• _The problem_: Please report how many lines in the data underneath hold the word "simpl", with no other text.

• _Data supplied_:
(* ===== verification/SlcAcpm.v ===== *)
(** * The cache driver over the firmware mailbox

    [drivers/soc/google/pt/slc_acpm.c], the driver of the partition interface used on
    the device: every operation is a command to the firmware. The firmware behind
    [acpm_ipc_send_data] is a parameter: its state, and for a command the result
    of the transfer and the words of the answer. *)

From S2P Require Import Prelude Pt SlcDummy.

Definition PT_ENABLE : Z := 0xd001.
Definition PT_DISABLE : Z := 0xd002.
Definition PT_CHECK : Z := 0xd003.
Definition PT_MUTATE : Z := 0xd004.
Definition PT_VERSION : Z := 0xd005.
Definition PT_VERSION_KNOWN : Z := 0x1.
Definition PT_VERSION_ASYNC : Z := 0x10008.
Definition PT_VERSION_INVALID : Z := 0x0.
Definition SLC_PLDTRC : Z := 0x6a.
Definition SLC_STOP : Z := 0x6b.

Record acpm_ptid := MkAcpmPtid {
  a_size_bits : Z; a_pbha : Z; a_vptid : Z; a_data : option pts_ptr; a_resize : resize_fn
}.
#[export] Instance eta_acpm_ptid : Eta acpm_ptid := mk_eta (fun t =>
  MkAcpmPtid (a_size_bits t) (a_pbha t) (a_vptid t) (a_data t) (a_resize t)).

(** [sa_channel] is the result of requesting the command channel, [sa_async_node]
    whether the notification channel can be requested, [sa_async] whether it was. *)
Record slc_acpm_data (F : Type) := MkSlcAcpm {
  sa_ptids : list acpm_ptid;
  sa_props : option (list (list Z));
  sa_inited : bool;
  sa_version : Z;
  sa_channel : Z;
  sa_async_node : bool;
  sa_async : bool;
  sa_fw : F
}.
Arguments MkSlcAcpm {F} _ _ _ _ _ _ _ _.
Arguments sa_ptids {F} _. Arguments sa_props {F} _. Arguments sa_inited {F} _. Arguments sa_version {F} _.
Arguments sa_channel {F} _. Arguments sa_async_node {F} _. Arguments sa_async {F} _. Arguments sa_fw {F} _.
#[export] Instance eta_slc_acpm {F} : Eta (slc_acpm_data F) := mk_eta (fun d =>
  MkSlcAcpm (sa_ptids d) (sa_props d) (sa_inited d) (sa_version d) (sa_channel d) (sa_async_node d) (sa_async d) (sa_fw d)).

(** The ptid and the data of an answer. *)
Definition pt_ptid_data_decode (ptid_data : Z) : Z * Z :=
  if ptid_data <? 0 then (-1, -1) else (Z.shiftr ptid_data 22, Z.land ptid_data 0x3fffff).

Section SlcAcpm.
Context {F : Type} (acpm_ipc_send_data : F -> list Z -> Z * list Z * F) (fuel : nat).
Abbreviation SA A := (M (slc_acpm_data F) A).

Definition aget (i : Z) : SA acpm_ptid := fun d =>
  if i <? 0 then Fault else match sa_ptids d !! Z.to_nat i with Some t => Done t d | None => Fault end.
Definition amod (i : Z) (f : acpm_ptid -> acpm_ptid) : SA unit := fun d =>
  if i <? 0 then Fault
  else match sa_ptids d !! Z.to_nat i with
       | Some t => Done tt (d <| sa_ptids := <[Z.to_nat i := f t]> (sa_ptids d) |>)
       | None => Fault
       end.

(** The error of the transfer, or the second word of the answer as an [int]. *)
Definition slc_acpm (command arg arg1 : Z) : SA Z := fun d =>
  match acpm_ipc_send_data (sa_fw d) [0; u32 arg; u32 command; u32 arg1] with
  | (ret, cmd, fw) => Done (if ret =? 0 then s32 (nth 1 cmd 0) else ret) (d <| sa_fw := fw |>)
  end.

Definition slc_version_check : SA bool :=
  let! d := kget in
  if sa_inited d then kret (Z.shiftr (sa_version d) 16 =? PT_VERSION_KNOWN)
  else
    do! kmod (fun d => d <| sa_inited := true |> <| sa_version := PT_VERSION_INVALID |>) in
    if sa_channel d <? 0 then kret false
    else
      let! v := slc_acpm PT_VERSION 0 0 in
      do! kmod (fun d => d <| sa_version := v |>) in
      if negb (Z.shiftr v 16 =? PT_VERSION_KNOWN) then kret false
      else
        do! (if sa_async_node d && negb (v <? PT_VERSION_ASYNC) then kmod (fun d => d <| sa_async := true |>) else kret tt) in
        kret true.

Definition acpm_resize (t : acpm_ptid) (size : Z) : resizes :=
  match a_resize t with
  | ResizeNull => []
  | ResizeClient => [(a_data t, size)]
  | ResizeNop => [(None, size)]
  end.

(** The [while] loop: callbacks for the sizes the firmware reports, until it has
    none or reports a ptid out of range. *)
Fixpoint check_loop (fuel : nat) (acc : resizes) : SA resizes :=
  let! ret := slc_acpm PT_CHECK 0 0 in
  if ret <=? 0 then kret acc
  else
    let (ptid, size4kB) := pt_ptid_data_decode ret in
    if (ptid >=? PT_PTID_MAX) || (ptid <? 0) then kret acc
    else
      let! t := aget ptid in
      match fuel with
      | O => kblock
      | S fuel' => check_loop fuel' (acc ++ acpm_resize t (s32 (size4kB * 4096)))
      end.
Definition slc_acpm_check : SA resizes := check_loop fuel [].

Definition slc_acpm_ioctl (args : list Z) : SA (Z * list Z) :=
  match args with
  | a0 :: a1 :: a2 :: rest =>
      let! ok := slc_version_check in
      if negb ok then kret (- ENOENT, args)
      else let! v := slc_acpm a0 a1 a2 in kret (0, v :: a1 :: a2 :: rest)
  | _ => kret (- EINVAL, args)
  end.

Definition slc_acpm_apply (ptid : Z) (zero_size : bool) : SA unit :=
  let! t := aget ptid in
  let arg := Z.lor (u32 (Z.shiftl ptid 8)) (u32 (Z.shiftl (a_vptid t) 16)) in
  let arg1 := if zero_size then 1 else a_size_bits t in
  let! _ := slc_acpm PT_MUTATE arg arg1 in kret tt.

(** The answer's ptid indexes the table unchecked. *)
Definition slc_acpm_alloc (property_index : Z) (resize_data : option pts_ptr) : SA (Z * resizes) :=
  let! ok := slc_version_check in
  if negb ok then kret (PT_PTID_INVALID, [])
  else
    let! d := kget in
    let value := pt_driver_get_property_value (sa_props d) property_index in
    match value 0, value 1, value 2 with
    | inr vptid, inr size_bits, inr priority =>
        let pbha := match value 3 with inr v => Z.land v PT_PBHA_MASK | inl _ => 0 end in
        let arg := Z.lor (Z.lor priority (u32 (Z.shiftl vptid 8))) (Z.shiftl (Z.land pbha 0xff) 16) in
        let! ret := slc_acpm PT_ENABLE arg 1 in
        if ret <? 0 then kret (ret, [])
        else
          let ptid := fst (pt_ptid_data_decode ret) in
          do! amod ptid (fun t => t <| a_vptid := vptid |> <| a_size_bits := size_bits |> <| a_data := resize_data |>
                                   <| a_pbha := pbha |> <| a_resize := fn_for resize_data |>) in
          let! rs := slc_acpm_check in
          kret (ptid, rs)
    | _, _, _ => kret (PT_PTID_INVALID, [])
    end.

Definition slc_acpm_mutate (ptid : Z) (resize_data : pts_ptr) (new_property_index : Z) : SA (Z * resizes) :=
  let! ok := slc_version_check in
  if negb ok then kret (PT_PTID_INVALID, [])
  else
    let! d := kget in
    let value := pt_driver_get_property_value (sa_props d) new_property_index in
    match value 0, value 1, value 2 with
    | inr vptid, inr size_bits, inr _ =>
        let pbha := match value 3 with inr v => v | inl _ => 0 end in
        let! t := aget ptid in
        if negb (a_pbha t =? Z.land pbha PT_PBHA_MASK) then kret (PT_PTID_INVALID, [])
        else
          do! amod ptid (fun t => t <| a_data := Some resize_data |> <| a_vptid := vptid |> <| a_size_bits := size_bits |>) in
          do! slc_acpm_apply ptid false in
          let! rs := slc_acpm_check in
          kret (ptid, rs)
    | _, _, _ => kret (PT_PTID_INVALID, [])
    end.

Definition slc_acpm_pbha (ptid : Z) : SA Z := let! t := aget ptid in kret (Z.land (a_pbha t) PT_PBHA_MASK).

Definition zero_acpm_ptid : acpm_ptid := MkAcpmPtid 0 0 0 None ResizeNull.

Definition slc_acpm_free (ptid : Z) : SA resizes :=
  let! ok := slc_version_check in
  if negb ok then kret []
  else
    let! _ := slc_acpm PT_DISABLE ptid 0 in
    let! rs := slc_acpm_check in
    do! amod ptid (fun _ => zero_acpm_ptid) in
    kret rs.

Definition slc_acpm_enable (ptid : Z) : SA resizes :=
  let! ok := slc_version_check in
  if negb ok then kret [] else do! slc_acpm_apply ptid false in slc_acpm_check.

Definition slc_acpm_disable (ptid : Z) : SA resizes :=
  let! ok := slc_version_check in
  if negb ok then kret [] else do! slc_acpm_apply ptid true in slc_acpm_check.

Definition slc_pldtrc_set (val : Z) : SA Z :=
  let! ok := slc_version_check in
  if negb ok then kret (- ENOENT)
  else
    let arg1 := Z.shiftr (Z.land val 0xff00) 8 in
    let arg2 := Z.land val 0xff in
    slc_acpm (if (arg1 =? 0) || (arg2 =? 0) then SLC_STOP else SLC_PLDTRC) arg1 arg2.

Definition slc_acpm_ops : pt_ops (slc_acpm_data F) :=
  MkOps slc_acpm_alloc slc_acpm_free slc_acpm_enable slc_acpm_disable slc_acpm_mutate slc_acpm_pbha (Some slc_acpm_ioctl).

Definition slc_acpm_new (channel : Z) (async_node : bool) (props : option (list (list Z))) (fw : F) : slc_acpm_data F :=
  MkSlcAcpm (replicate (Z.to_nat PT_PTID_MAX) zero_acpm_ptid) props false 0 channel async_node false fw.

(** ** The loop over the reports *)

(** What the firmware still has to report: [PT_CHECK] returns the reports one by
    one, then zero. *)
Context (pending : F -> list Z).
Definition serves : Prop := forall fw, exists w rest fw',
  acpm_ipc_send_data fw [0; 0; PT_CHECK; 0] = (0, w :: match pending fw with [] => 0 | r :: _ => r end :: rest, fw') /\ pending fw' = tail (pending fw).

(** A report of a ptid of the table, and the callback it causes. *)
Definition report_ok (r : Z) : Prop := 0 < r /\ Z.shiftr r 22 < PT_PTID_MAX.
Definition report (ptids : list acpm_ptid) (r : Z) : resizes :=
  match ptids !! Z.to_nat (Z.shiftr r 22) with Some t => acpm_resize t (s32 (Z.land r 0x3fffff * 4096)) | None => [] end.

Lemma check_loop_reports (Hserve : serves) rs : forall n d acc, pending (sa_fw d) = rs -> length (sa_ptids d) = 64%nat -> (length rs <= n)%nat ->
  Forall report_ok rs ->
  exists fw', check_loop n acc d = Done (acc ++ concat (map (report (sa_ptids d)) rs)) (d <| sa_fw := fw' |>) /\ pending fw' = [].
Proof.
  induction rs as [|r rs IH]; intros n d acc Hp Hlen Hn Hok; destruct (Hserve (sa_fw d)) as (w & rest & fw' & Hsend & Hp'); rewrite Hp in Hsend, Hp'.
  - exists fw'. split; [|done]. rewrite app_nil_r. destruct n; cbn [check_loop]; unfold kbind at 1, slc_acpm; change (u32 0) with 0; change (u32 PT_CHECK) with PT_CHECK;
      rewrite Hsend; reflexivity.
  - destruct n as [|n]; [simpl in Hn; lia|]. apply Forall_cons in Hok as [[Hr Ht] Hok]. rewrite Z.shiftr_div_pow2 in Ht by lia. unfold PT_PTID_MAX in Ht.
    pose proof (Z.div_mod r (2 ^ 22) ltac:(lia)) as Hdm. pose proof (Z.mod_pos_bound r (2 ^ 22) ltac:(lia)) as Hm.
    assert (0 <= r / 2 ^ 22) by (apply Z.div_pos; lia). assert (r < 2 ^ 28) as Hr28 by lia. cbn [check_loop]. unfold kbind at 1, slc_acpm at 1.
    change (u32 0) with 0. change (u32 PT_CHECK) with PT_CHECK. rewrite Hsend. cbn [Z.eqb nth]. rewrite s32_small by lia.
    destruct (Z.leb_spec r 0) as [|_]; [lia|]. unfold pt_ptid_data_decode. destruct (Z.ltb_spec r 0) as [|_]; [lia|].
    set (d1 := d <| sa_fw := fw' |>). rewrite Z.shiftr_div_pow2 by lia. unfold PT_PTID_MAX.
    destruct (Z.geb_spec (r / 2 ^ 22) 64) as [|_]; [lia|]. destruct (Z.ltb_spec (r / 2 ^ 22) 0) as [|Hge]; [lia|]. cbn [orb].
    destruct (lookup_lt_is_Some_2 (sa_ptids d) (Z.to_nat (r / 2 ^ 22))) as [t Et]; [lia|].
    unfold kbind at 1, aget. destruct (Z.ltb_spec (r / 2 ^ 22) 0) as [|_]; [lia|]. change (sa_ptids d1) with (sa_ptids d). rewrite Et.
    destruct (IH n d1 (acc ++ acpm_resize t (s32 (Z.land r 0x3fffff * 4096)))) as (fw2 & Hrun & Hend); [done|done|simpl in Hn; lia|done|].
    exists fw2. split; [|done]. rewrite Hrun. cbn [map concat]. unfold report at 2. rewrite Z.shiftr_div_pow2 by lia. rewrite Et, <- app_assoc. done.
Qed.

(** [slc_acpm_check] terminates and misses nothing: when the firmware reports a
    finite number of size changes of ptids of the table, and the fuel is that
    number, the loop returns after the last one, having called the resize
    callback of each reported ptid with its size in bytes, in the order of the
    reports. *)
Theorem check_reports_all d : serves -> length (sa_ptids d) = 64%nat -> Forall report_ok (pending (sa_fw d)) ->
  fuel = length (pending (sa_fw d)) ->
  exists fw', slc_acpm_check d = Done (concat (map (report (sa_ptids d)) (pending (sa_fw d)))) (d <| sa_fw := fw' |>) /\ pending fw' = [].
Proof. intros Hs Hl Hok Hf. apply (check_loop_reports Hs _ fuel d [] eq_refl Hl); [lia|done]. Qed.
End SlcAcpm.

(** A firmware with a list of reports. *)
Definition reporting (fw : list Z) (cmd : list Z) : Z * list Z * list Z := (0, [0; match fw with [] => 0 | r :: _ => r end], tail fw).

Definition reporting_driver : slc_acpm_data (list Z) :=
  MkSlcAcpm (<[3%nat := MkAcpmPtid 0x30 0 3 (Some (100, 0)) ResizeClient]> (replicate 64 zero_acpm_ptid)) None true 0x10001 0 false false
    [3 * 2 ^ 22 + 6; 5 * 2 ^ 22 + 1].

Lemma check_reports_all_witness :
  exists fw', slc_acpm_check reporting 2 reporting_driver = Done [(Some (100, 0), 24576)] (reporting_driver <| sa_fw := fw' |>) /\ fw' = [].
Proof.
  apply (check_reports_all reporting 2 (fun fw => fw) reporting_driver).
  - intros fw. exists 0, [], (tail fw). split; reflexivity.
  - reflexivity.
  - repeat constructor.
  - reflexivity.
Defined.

• _Solved problem_: 2